How and why the bug got introduced?
Imagine you are running your app on Heroku. Run a few commands, you are up and running, and everything is great. As you add features, you start needing background jobs. Not a problem. You add Redis addon with a few clicks, configure Sidekiq, and you are back to building features.
One day, you realize you could benefit from Rails caching, so you head to documentation and you see that a single line of code is all it takes to have cache in Redis:
config.cache_store = :redis_cache_store, { url: ENV['REDIS_URL'] }
Awesome! This is why you love Ruby. Everything is pre-baked, works together, and you focus on features.
Later on, you start seeing some odd behavior.
How the bug manifests itself
Your Sidekiq recurring jobs are missing. Sidekiq statistics that usually look like this: are now blank.
Your system behaves as if all feature flags are turned off.
Your Sidekiq recurring jobs are missing. But when you re-deploy your app they are right back.
Some of these things happen only on staging, while others on production. Of course, you don’t notice all of them at once, but within a few days, you connect the dots. Something is off.

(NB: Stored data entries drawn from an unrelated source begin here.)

(** * go-google-contacts: credential manager, directory client and entry codec

    A shallow embedding of the Go package [contacts]:
    - [contacts/auth.go]: [AuthDetails], the [AuthStorage],
      [AccessTokenRetriever] and [AuthManager] interfaces and
      [StandardAuthManager];
    - the directory client that sends the access token in an
      [Authorization: Bearer] header (with [FetchContactImage],
      [FetchGroups] and [ContactQuery]), module [Contacts];
    - the earlier client that sends the access token as the
      [access_token] query parameter, module [ContactsV1];
    - the entry codec: [encoding/xml]'s marshaller specialised to the
      struct tags of [Entry], followed by the textual pass [fixXml].

    Go strings are byte strings: they are modelled by [string], whose
    characters are the 256 values of [ascii].  A Go function returning
    [(T, error)] returns a pair whose second component is an
    [option error] ([None] is [nil]).  A run-time panic (nil dereference,
    slice out of range) is the [None] outcome of the monad [M]. *)

From Stdlib Require Import String Ascii List ZArith NArith Lia Bool Arith DecimalString.
Import ListNotations.
Open Scope list_scope.
Open Scope string_scope.

Set Implicit Arguments.

(** ** Go errors *)

(** An [error] value is represented by its message. *)
Definition error := string.

Definition errors_New (msg : string) : error := msg.

(** ** Credentials ([contacts/auth.go]) *)

Record AuthDetails := mkAuthDetails {
  RefreshToken : string;
  AccessToken : string
}.

(** ** HTTP requests and responses ([net/http]) *)

(** [http.Header] maps a key to the list of its values; [Header.Add]
    appends a value to those of the key.  The model keeps the (key,
    value) pairs in the order they were added, with the keys as the
    program writes them (header names are case-insensitive on the
    wire).  *)
Definition Header := list (string * string).

Definition Header_Add (h : Header) (key value : string) : Header :=
  (h ++ [(key, value)])%list.

Fixpoint Header_Get (h : Header) (key : string) : string :=
  match h with
  | [] => ""
  | (k, v) :: h' => if String.eqb k key then v else Header_Get h' key
  end.

(** All the values recorded for a key, in order. *)
Definition Header_Values (h : Header) (key : string) : list string :=
  map snd (filter (fun kv => String.eqb (fst kv) key) h).

Record Request := mkRequest {
  Method : string;
  URL : string;
  ReqHeader : Header;
  ReqBody : string
}.

(** A response as the client reads it: its status line and code, its
    headers, and its body as the bytes a read delivers together with
    the error that ended the read, if any. *)
Record Response := mkResponse {
  Status : string;
  StatusCode : Z;
  RespHeader : Header;
  Body : string;
  BodyErr : option error
}.

(** ** Calls to the collaborators *)

(** Every call that crosses an interface is recorded, in order, with
    its arguments: the store's [Load] and [Save], the retriever's
    [Retrieve], the manager's [AccessToken] and [Renew] as called by a
    client, and the transport's [Do]. *)
Inductive Call :=
| CallLoad
| CallSave (authDetails : AuthDetails)
| CallRetrieve (refreshToken : string)
| CallAccessToken
| CallRenew
| CallDo (req : Request).

Definition Trace := list Call.

(** ** The monad of effects *)

(** A computation reads the calls made so far and returns its result,
    or [None] when it panicked, with the calls made by then. *)
Definition M (A : Type) : Type := Trace -> option A * Trace.

Definition ret {A} (a : A) : M A := fun t => (Some a, t).

Definition bind {A B} (m : M A) (k : A -> M B) : M B :=
  fun t => match m t with
           | (Some a, t') => k a t'
           | (None, t') => (None, t')
           end.

Definition panic {A} : M A := fun t => (None, t).

(** [call c beh]: record the call [c], then return what the
    collaborator answers; its answer may depend on every call made so
    far, this one included. *)
Definition call {A} (c : Call) (beh : Trace -> A) : M A :=
  fun t => (Some (beh (t ++ [c])%list), (t ++ [c])%list).

Declare Scope go_scope.
Delimit Scope go_scope with go.
Notation "x <- m ;; k" := (bind m (fun x => k))
  (at level 61, m at next level, right associativity) : go_scope.
Notation "' pat <- m ;; k" := (bind m (fun x => match x with pat => k end))
  (at level 61, pat pattern, m at next level, right associativity) : go_scope.
Open Scope go_scope.

(** ** The interfaces of [contacts/auth.go] *)

(** [AuthStorage]: [Load] returns a pointer to an [AuthDetails] and an
    error, [Save] takes such a pointer and returns an error.  [Load]
    may return a nil pointer ([None]). *)
Record AuthStorage := mkAuthStorage {
  Load : Trace -> option AuthDetails * option error;
  Save : AuthDetails -> Trace -> option error
}.

(** [AccessTokenRetriever]: [Retrieve(refreshToken string) (string, error)]. *)
Record AccessTokenRetriever := mkAccessTokenRetriever {
  Retrieve : string -> Trace -> string * option error
}.

(** [AuthManager]: [AccessToken() (string, error)] and
    [Renew() (string, error)]. *)
Record AuthManager := mkAuthManager {
  AuthManager_AccessToken : M (string * option error);
  AuthManager_Renew : M (string * option error)
}.

Definition AuthStorage_Load (s : AuthStorage) : M (option AuthDetails * option error) :=
  call CallLoad (Load s).

Definition AuthStorage_Save (s : AuthStorage) (authDetails : AuthDetails) : M (option error) :=
  call (CallSave authDetails) (Save s authDetails).

Definition AccessTokenRetriever_Retrieve (r : AccessTokenRetriever) (refreshToken : string)
  : M (string * option error) :=
  call (CallRetrieve refreshToken) (Retrieve r refreshToken).

(** ** [StandardAuthManager] *)

Record StandardAuthManager := mkStandardAuthManager {
  SAM_AccessTokenRetriever : AccessTokenRetriever;
  SAM_AuthStorage : AuthStorage
}.

(** [authDetails] is the record the pointer designates when the helper
    is entered; the assignment [authDetails.AccessToken = accessToken]
    yields the record handed to [Save]. *)
Definition exchangeRefreshTokenForAccessTokenAndStore
    (m : StandardAuthManager) (authDetails : AuthDetails) : M (string * option error) :=
  if String.eqb (RefreshToken authDetails) "" then
    ret ("", Some (errors_New "no refresh token provided"))
  else
    '(accessToken, err) <- AccessTokenRetriever_Retrieve (SAM_AccessTokenRetriever m)
                             (RefreshToken authDetails) ;;
    match err with
    | Some e => ret ("", Some e)
    | None =>
        let authDetails := mkAuthDetails (RefreshToken authDetails) accessToken in
        _ <- AuthStorage_Save (SAM_AuthStorage m) authDetails ;;
        ret (accessToken, None)
    end.

Definition StandardAuthManager_AccessToken (m : StandardAuthManager) : M (string * option error) :=
  '(authDetails, err) <- AuthStorage_Load (SAM_AuthStorage m) ;;
  match err with
  | Some e => ret ("", Some e)
  | None =>
      match authDetails with
      | None => panic
      | Some authDetails =>
          if negb (String.eqb (AccessToken authDetails) "") then
            ret (AccessToken authDetails, None)
          else
            exchangeRefreshTokenForAccessTokenAndStore m authDetails
      end
  end.

Definition StandardAuthManager_Renew (m : StandardAuthManager) : M (string * option error) :=
  '(authDetails, err) <- AuthStorage_Load (SAM_AuthStorage m) ;;
  match err with
  | Some e => ret ("", Some e)
  | None =>
      match authDetails with
      | None => panic
      | Some authDetails =>
          let authDetails := mkAuthDetails (RefreshToken authDetails) "" in
          exchangeRefreshTokenForAccessTokenAndStore m authDetails
      end
  end.

(** A pointer to a [StandardAuthManager] implements [AuthManager]. *)
Definition StandardAuthManager_AuthManager (m : StandardAuthManager) : AuthManager :=
  mkAuthManager (StandardAuthManager_AccessToken m) (StandardAuthManager_Renew m).

(** ** Go's standard library: strings, UTF-8, query strings, formatting *)

(** Characters that a string literal cannot hold. *)
Definition char_quot : ascii := ascii_of_nat 34.
Definition char_lf : ascii := ascii_of_nat 10.
Definition str_quot : string := String char_quot "".
Definition str_lf : string := String char_lf "".

(** [len(s)] *)
Definition len (s : string) : Z := Z.of_nat (String.length s).

(** [s[lo:hi]]: panics unless [0 <= lo <= hi <= len(s)]. *)
Definition slice (s : string) (lo hi : Z) : option string :=
  if ((0 <=? lo) && (lo <=? hi) && (hi <=? len s))%Z
  then Some (substring (Z.to_nat lo) (Z.to_nat (hi - lo)) s)
  else None.

(** [strings.HasPrefix(s, prefix)] *)
Fixpoint strings_HasPrefix (s prefix : string) {struct prefix} : bool :=
  match prefix with
  | "" => true
  | String a prefix' =>
      match s with
      | "" => false
      | String b s' => Ascii.eqb a b && strings_HasPrefix s' prefix'
      end
  end.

How we figured out what’s going on
I was super lucky that @pawelpacana was free to pair on this. Without him, I would be lost for hours. together we found the bug in maybe 20 minutes. Use that against “pairing isn’t economical” when dealing with managers 😉
After seeing all of this odd behavior, you piece it together and realize that all of these are backed by Redis. The 2 main culprits could be Sidekiq and Rails cache. We were running Sidekiq for a few months so it couldn’t be it. So we started digging into Rails cache.
We only used 2 methods:
Rails.cache.fetch
- to read and/or populate single keyRails.cache.clear
- to clear the whole cache
I jumped into the declaration of Rails.cache.clear
with my handy find declaration feature in Rubymine (CMD+B
) I find the implementation within seconds
And we see this:
# Clear the entire cache on all Redis servers. Safe to use on
# shared servers if the cache is namespaced.
#
# Failsafe: Raises errors.
def clear(options = nil)
failsafe :clear do
if namespace = merged_options(options)[:namespace]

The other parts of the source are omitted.